In a clinical study, the efficacy of phenyramidol was shown to be related to dosing. However, it has been reported that it can cause CNS depression at very high doses.30 In a study conducted with Phenyramidol in silico, in vitro, and in vivo environments in 2021, anti-inflammatory and analgesic effects were investigated based on the pharmacophore group similarity of Phenyramidol and oxicams. As a result of the study, it was observed that Phenyramidol provided statistically significant higher analgesic efficacy than thiocolchicoside and acetylsalicylic acid, as well as anti-inflammatory efficacy equivalent to Ibuprofen and Dexamethasone, together with balanced cyclooxygenase enzyme inhibition.
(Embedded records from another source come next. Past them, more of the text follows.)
(* ===== verification/VgaConsole.v ===== *)
(** * The VGA text console

    [console_vga/src/{lib,scrollback,selection,tiling}.rs]: the 80 by 25 text buffer of a VGA card,
    written through a raw pointer, the scrollback that feeds it, the selection and the clipboard, and
    the split of the screen in two tiles; [console_fb/src/scrollback.rs], the same scrollback without
    attributes.

    The text buffer is the list of its 4000 bytes; a write beyond it, which in Rust is undefined, is
    [Panic] here, so that returning is staying inside the buffer. *)

From S2P Require Import Prelude Editor Text.
Open Scope string_scope.
Open Scope list_scope.
Open Scope nat_scope.

(** ** Scrollback *)

(** What both scrollbacks do to their list of lines, whatever a line is. *)
Module Scroll.
Section lines.
Context {L : Type}.
(** [while lines.len() > max { lines.remove(0) }]. *)
Definition keep_last (max : nat) (lines : list L) : list L := drop (length lines - max) lines.
Definition max_scroll_up (rows : nat) (lines : list L) : nat :=
  if rows <? length lines then length lines - rows else 0.
(** The lines of the viewport; the subtraction panics when the offset is beyond the lines. *)
Definition visible (rows offset : nat) (lines : list L) : outcome (list L) :=
  let total := length lines in
  if total =? 0 then Return []
  else if offset <=? total
  then let to := total - offset in let from := to - rows in Return (take (to - from) (drop from lines))
  else Panic.
End lines.
End Scroll.

Module VgaLine.
(* console_vga/src/scrollback.rs:16-22 VgaLine *)
Record t := mk { text : list N; attrs : list N }.
#[global] Instance rebuild_t : Rebuild t := λ l, mk (text l) (attrs l).
(* console_vga/src/scrollback.rs:25-31 VgaLine::new *)
Definition new (cols : nat) (default_attr : N) : t := mk [] [].
(* console_vga/src/scrollback.rs:33-47 VgaLine::from_text *)
Definition from_text (s : Str.t) (attr : N) (cols : nat) : t :=
  let bytes := take cols (Utf8.as_bytes s) in mk bytes ((λ _, attr) <$> bytes).
(* console_vga/src/scrollback.rs:49-52 VgaLine::as_str *)
Definition as_str (l : t) : Str.t := default [] (Utf8.from_utf8 (text l)).
(* console_vga/src/scrollback.rs:54-57 VgaLine::len *)
Definition len (l : t) : nat := length (text l).
(* console_vga/src/scrollback.rs:59-62 VgaLine::is_empty *)
Definition is_empty (l : t) : bool := bool_decide (text l = []).
(* console_vga/src/scrollback.rs:64-68 VgaLine::clear *)
Definition clear (l : t) : t := mk [] [].
(* console_vga/src/scrollback.rs:70-79 VgaLine::push *)
Definition push (ch attr : N) (max_cols : nat) (l : t) : bool * t :=
  if length (text l) <? max_cols then (true, mk (text l ++ [ch]) (attrs l ++ [attr])) else (false, l).
End VgaLine.

Module VgaScrollback.
(* console_vga/src/scrollback.rs:85-96 VgaScrollback *)
Record t := mk { max_lines : nat; cols : nat; viewport_rows : nat; lines : list VgaLine.t; viewport_offset : nat }.
#[global] Instance rebuild_t : Rebuild t := λ b,
  mk (max_lines b) (cols b) (viewport_rows b) (lines b) (viewport_offset b).
(* console_vga/src/scrollback.rs:99-114 VgaScrollback::new *)
Definition new (cols viewport_rows max_lines : nat) (default_attr : N) : t := mk max_lines cols viewport_rows [] 0.
(* console_vga/src/scrollback.rs:126-129 VgaScrollback::total_lines *)
Definition total_lines (b : t) : nat := length (lines b).
(* console_vga/src/scrollback.rs:136-150 VgaScrollback::push_line *)
Definition push_line (s : Str.t) (attr : N) (b : t) : t :=
  b <| lines := Scroll.keep_last (max_lines b) (lines b ++ [VgaLine.from_text s attr (cols b)]) |>
    <| viewport_offset := 0 |>.
(* console_vga/src/scrollback.rs:152-157 VgaScrollback::push_text *)
Definition push_text (s : Str.t) (attr : N) (b : t) : t := foldl (λ b l, push_line l attr b) b (Str.lines s).
(* console_vga/src/scrollback.rs:209-216 VgaScrollback::max_scroll_up *)
Definition max_scroll_up (b : t) : nat := Scroll.max_scroll_up (viewport_rows b) (lines b).
(* console_vga/src/scrollback.rs:173-185 VgaScrollback::scroll_up *)
Definition scroll_up (n : nat) (b : t) : bool * t :=
  let max_scroll := max_scroll_up b in
  if 0 <? max_scroll then (true, b <| viewport_offset ::= λ o, o + Nat.min n max_scroll |>) else (false, b).
(* console_vga/src/scrollback.rs:187-197 VgaScrollback::scroll_down *)
Definition scroll_down (n : nat) (b : t) : bool * t :=
  if 0 <? viewport_offset b then (true, b <| viewport_offset ::= λ o, o - n |>) else (false, b).
(* console_vga/src/scrollback.rs:159-164 VgaScrollback::page_up *)
Definition page_up (b : t) : bool * t := scroll_up (viewport_rows b) b.
(* console_vga/src/scrollback.rs:166-171 VgaScrollback::page_down *)
Definition page_down (b : t) : bool * t := scroll_down (viewport_rows b) b.
(* console_vga/src/scrollback.rs:199-202 VgaScrollback::scroll_to_bottom *)
Definition scroll_to_bottom (b : t) : t := b <| viewport_offset := 0 |>.
(* console_vga/src/scrollback.rs:204-207 VgaScrollback::scroll_to_top *)
Definition scroll_to_top (b : t) : t := b <| viewport_offset := max_scroll_up b |>.
(* console_vga/src/scrollback.rs:218-232 VgaScrollback::visible_lines *)
Definition visible_lines (b : t) : outcome (list VgaLine.t) :=
  Scroll.visible (viewport_rows b) (viewport_offset b) (lines b).
(* console_vga/src/scrollback.rs:234-238 VgaScrollback::clear *)
Definition clear (b : t) : t := b <| lines := [] |> <| viewport_offset := 0 |>.
(* console_vga/src/scrollback.rs:240-243 VgaScrollback::at_bottom *)
Definition at_bottom (b : t) : bool := viewport_offset b =? 0.
(* console_vga/src/scrollback.rs:245-248 VgaScrollback::at_top *)
Definition at_top (b : t) : bool := max_scroll_up b <=? viewport_offset b.
End VgaScrollback.

(** The scrollback of the frame-buffer console ([console_fb/src/scrollback.rs]). *)
Module Line.
(* console_fb/src/scrollback.rs:14-19 Line *)
Record t := mk { text : list N }.
#[global] Instance rebuild_t : Rebuild t := λ l, mk (text l).
(* console_fb/src/scrollback.rs:22-27 Line::new *)
Definition new (cols : nat) : t := mk [].
(* console_fb/src/scrollback.rs:29-36 Line::from_text *)
Definition from_text (s : Str.t) (cols : nat) : t := mk (take cols (Utf8.as_bytes s)).
(* console_fb/src/scrollback.rs:38-41 Line::as_str *)
Definition as_str (l : t) : Str.t := default [] (Utf8.from_utf8 (text l)).
(* console_fb/src/scrollback.rs:43-46 Line::len *)
Definition len (l : t) : nat := length (text l).
(* console_fb/src/scrollback.rs:53-56 Line::clear *)
Definition clear (l : t) : t := mk [].
(* console_fb/src/scrollback.rs:58-66 Line::push *)
Definition push (ch : N) (max_cols : nat) (l : t) : bool * t :=
  if length (text l) <? max_cols then (true, mk (text l ++ [ch])) else (false, l).
End Line.

Module ScrollbackBuffer.
(* console_fb/src/scrollback.rs:72-83 ScrollbackBuffer *)
Record t := mk { max_lines : nat; cols : nat; viewport_rows : nat; lines : list Line.t; viewport_offset : nat }.
#[global] Instance rebuild_t : Rebuild t := λ b,
  mk (max_lines b) (cols b) (viewport_rows b) (lines b) (viewport_offset b).
(* console_fb/src/scrollback.rs:86-100 ScrollbackBuffer::new *)
Definition new (cols viewport_rows max_lines : nat) : t := mk max_lines cols viewport_rows [] 0.
(* console_fb/src/scrollback.rs:122-136 ScrollbackBuffer::push_line *)
Definition push_line (s : Str.t) (b : t) : t :=
  b <| lines := Scroll.keep_last (max_lines b) (lines b ++ [Line.from_text s (cols b)]) |> <| viewport_offset := 0 |>.
(* console_fb/src/scrollback.rs:138-143 ScrollbackBuffer::push_text *)
Definition push_text (s : Str.t) (b : t) : t := foldl (λ b l, push_line l b) b (Str.lines s).
(* console_fb/src/scrollback.rs:181-188 ScrollbackBuffer::max_scroll_up *)
Definition max_scroll_up (b : t) : nat := Scroll.max_scroll_up (viewport_rows b) (lines b).
(* console_fb/src/scrollback.rs:145-157 ScrollbackBuffer::scroll_up *)
Definition scroll_up (n : nat) (b : t) : bool * t :=
  let max_scroll := max_scroll_up b in
  if 0 <? max_scroll then (true, b <| viewport_offset ::= λ o, o + Nat.min n max_scroll |>) else (false, b).
(* console_fb/src/scrollback.rs:159-169 ScrollbackBuffer::scroll_down *)
Definition scroll_down (n : nat) (b : t) : bool * t :=
  if 0 <? viewport_offset b then (true, b <| viewport_offset ::= λ o, o - n |>) else (false, b).
(* console_fb/src/scrollback.rs:171-174 ScrollbackBuffer::scroll_to_bottom *)
Definition scroll_to_bottom (b : t) : t := b <| viewport_offset := 0 |>.
(* console_fb/src/scrollback.rs:176-179 ScrollbackBuffer::scroll_to_top *)
Definition scroll_to_top (b : t) : t := b <| viewport_offset := max_scroll_up b |>.
(* console_fb/src/scrollback.rs:190-204 ScrollbackBuffer::visible_lines *)
Definition visible_lines (b : t) : outcome (list Line.t) :=
  Scroll.visible (viewport_rows b) (viewport_offset b) (lines b).
(* console_fb/src/scrollback.rs:206-210 ScrollbackBuffer::clear *)
Definition clear (b : t) : t := b <| lines := [] |> <| viewport_offset := 0 |>.
(* console_fb/src/scrollback.rs:212-215 ScrollbackBuffer::at_bottom *)
Definition at_bottom (b : t) : bool := viewport_offset b =? 0.
(* console_fb/src/scrollback.rs:217-220 ScrollbackBuffer::at_top *)
Definition at_top (b : t) : bool := max_scroll_up b <=? viewport_offset b.
End ScrollbackBuffer.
It has also been reported in the study that Phenyramidol provides a statistically significant decrease in the levels of inflammatory mediators such as interleukin (IL) 1β and tumor necrosis factor (TNF)-α (cytokine).11

It is known that inflammation and inflammatory mediators such as interleukin (IL) 1β and tumor necrosis factor (TNF)-α are present in all painful musculoskeletal diseases. Phenyramidol's existing analgesic and myorelaxant effects, as well as its anti-inflammatory activity and its role in the regulation of inflammation, will differentiate it from other centrally acting myorelaxants, especially in the treatment of chronic and painful musculoskeletal diseases. Phenyramidol is the first choice in the symptomatic treatment of painful musculoskeletal system diseases with its anti-inflammatory effectiveness, as well as being an agent that can be preferred in painful chronic musculoskeletal patients, who need narcotic agents with its fast analgesic efficacy that starts at 15 minutes, equivalent to Codeine, even in long-term use. It is a preferred treatment option.

Conclusion

Phenyramidol, which contains three pharmacological efficacies that are statistically significant potent analgesic, myorelaxant and anti-inflammatory in studies, is an effective and safe treatment option that provides up to 94% improvement in painful musculoskeletal disorders and is tolerable in 96.8% of patients. Phenyramidol, with its analgesic, myorelaxant and anti-inflammatory effects, is a treatment option that can be used as the first choice in the symptomatic treatment of painful musculoskeletal diseases.

Acknowledgments

None.

Conflicts of interest

Fatmanur Otmar Ozcan, Kubra Saygisever-Faikoglu and Gokhan Faikoglu,are medical advisors of Recordati.